I popped "thingtype" from the kwargs because we don't want to try to be setting it. That said, we might get more clever if we're going to look up by name or curie.

Just pfutzing around...

when I run:

p = Person(id="Fred")
print(repr(p))
p.thingtype = 'abc'

I get

Person(id='Fred', full_name=None, thingtype='http://testbreaker/not-the-uri-you-expect', height=None)

Which, despite the "not-the-uri-you-expect", I think that it may be the one we wanted.

The setter is there because I can't convince the dataclass innards from trying to set it. It does leave us with an unfortunate side effect in that p.thingtype = 'abc' is a no-op. I suppose we could get slightly more clever and throw
an error if the input argument isn't none, but I'm curious whether this is still more or less on track.

hsolbrig · 2023-02-01T19:55:49Z

Just to double check -- by "native", we mean the URI that is assigned to the class by combining the default namespace of the model with the class name. I'll use "assigned" to refer to a second URI that can be assigned to a class by the modeler.
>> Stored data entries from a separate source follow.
(** The loop runs over negative bytes to the first non-negative one and
    yields there. *)
Lemma loop_first_yield (negatives : list Z) (b : Z) (i : nat) wa :
  Forall (fun x => x < 0) negatives ->
  0 <= b ->
  (forall j x, nth_error (negatives ++ [b]) j = Some x ->
               nth_error bs (i + j) = Some x) ->
  exists w' next,
    absl_get_nodes_loop gdb settings ctrl slot_type (Py.range (Z.of_nat i) c) wa
    = Yielded (slot (i + List.length negatives)) w' next
    /\ extends (reads_up_to (Z.of_nat (i + List.length negatives))) wa w'.
Proof.
  revert i wa; induction negatives as [|x negatives IH]; intros i wa Hneg Hb Hbs.
  - assert (Hi : nth_error bs i = Some b)
      by (rewrite <- (Nat.add_0_r i); now apply Hbs).
    assert (Hlt : (i < List.length bs)%nat)
      by (apply (proj1 (nth_error_Some bs i)); congruence).
    rewrite range_cons by lia. cbn [absl_get_nodes_loop].
    destruct (prefix_bytes i b Hi) as (cb & Hcb & Hint).
    destruct (prefix_slots i b Hi Hb) as (slots & ptr & arr & Hs & Hp & Ha & Hx).
    unfold bind, index, int, field, lift, cast, ask. rewrite Hcb, Hint.
    rewrite Z.geb_leb. destruct (Z.leb_spec 0 b) as [_ | Hn]; [| lia].
    rewrite Hs, Hp, Ha, Hx. cbn [List.length]. rewrite Nat.add_0_r.
    do 2 eexists. split; [reflexivity |].
    exists [EvIndex arr (Z.of_nat i); EvCast slots ptr; EvField settings "slots_";
            EvInt cb; EvIndex ctrl (Z.of_nat i)].
    split; [reflexivity |]. cbn. rewrite Z.leb_refl. reflexivity.
  - assert (Hi : nth_error bs i = Some x)
      by (rewrite <- (Nat.add_0_r i); now apply Hbs).
    assert (Hlt : (i < List.length bs)%nat)
      by (apply (proj1 (nth_error_Some bs i)); congruence).
    inversion Hneg as [| ? ? Hx Hneg']; subst.
    rewrite range_cons by lia. cbn [absl_get_nodes_loop].
    destruct (prefix_bytes i x Hi) as (cb & Hcb & Hint).
    unfold bind at 1, index at 1, ask at 1. rewrite Hcb.
    unfold int at 1, ask at 1. rewrite Hint.
    rewrite Z.geb_leb. destruct (Z.leb_spec 0 x) as [Hn | _]; [lia |].
    replace (Z.of_nat i + 1) with (Z.of_nat (S i)) by lia.
    destruct (IH (S i) (log (EvInt cb) (log (EvIndex ctrl (Z.of_nat i)) wa)) Hneg' Hb)
      as (w' & next & E & X).
    { intros j y Hj. replace (S i + j)%nat with (i + S j)%nat by lia. now apply Hbs. }
    exists w', next.
    replace (i + List.length (x :: negatives))%nat
      with (S i + List.length negatives)%nat by (simpl; lia).
    split; [exact E |].
    eapply extends_trans; [| exact X].
    exists [EvInt cb; EvIndex ctrl (Z.of_nat i)]. split; [reflexivity |].
    cbn [forallb reads_up_to]. rewrite (proj2 (Z.leb_le _ _)) by lia. reflexivity.
Qed.
(** * matrix-publisher-bot: the export engine of [export.py]

    A shallow embedding of the message classification, thread closure and
    incremental merge of [export.py], and the properties of its
    specification checked against it.

    Conventions.
    - A Python [str] is a list of Unicode code points ([N]).  String
      literals of the source are written [py "..."], which decodes the
      UTF-8 bytes of the literal.
    - A raw event is a record whose optional keys are [option] fields:
      [msg.get(k)] is a projection, [x or d] is [default].  Every event
      carries an [event_id] string, as the Matrix protocol and the
      specification's data model have it; a persisted document is made of
      records of the minimal schema.
    - Python sets are [gset], the edit dictionary is a [gmap]; [sorted] and
      [list.sort] are a merge sort on the code-point order and a stable
      insertion sort.
    - The [while] loop of the thread closure is run with a pass counter;
      [closure_loop_terminates] shows that it never runs out.
    - The interpreter's Unicode tables for [\w] and [str.lower] outside
      ASCII are section variables: they are not part of this repository. *)

From Stdlib Require Import NArith ZArith Ascii String.
From stdpp Require Import gmap list sorting strings.

Set Warnings "-clear-no-such-hyp".

Abbreviation char := N (only parsing).
Abbreviation str := (list N) (only parsing).

Local Open Scope N_scope.

(** ** Python strings *)
Module Py.

Fixpoint bytes (s : string) : list N :=
  match s with
  | EmptyString => []
  | String a s' => N_of_ascii a :: bytes s'
  end.
Lemma rangeCandles_earlier (host : Host) (completedOnly : bool) (c : Candlestick)
  (cs : list Candlestick) :
  Forall (fun b => unixNano (Time b) < unixNano (Time c)) cs ->
  rangeCandles host completedOnly (Some c) cs = ret tt.
Proof.
  induction 1 as [|b rest Hb _ IH]; [reflexivity|].
  rewrite rangeCandles_cons.
  replace (wanted completedOnly (Some c) b) with false; [exact IH|].
  symmetry. unfold wanted. apply andb_false_iff. right.
  apply NewerThan_false. rewrite NewerThan_true. intros [H | [H _]]; lia.
Qed.

(** X5. A batch that comes again is not printed again: when the cursor is
    the final bar of a batch whose other bars are all earlier than it, the
    same batch prints nothing, in either mode and whether that bar is
    complete or not, and leaves the cursor on that bar. *)
Theorem replayed_batch_prints_nothing :
  forall (host : Host) (completedOnly : bool) (init : list Candlestick)
         (c : Candlestick) (from0 : time_Time),
    Forall (fun b => unixNano (Time b) < unixNano (Time c)) init ->
    processBatch host completedOnly (Some (init ++ [c]))
      {| lastCandle := Some c; from := from0 |}
    = ([], inr {| lastCandle := Some c; from := Time c |}).
Proof.
  intros host completedOnly init c from0 Hinit.
  unfold processBatch, emitNewer, deref. cbn [lastCandle].
  rewrite bind_ret_l, rangeCandles_app, (rangeCandles_earlier _ _ _ _ Hinit).
  rewrite bind_ret_l, rangeCandles_cons.
  replace (wanted completedOnly (Some c) c) with false.
  - change (rangeCandles host completedOnly (Some c) []) with (@ret unit tt).
    rewrite bind_ret_l.
    fold (@deref (list Candlestick) (Some (init ++ [c]))).
    change (bind (deref (Some (init ++ [c]))) _)
      with (advanceCursor (Some (init ++ [c]))
              {| lastCandle := Some c; from := from0 |}).
    apply advanceCursor_last.
  - symmetry. unfold wanted. apply andb_false_iff. right.
    apply NewerThan_false. rewrite NewerThan_true.
    intros [H | [_ [[H1 H2] | [_ [_ H]]]]]; try lia; congruence.
Qed.

Lemma replayed_batch_prints_nothing_witness :
  Forall (fun b => unixNano (Time b) < unixNano (Time (bar t1005 false 1)))
    [bar t1000 true 5]
  /\ processBatch demoHost false (Some batch2)
       {| lastCandle := Some (bar t1005 false 1); from := t1005 |}
     = ([], inr {| lastCandle := Some (bar t1005 false 1); from := t1005 |}).
Proof.
  assert (H : Forall (fun b => unixNano (Time b) < unixNano (Time (bar t1005 false 1)))
                [bar t1000 true 5]).
  { constructor; [reflexivity | constructor]. }
  split; [exact H|].
  exact (replayed_batch_prints_nothing demoHost false [bar t1000 true 5]
           (bar t1005 false 1) t1005 H).
Defined.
The purpose of the native URI's was to assign a default URI to every class, slot and type in the model. This allowed someone to develop an RDF based model without having to know much about RDF. In the python dataclass based Class, this URI is referred to as class_model_uri. The class_uri (and slot_uri and type_uri - apologies for the less than consistent naming) were intended for use by modelers who had RDF integration in mind -- they could override the default URI and assign an external one instead. The class_class_uri property carries the native URI if a class_uri hasn't been specified, otherwise it would be the override.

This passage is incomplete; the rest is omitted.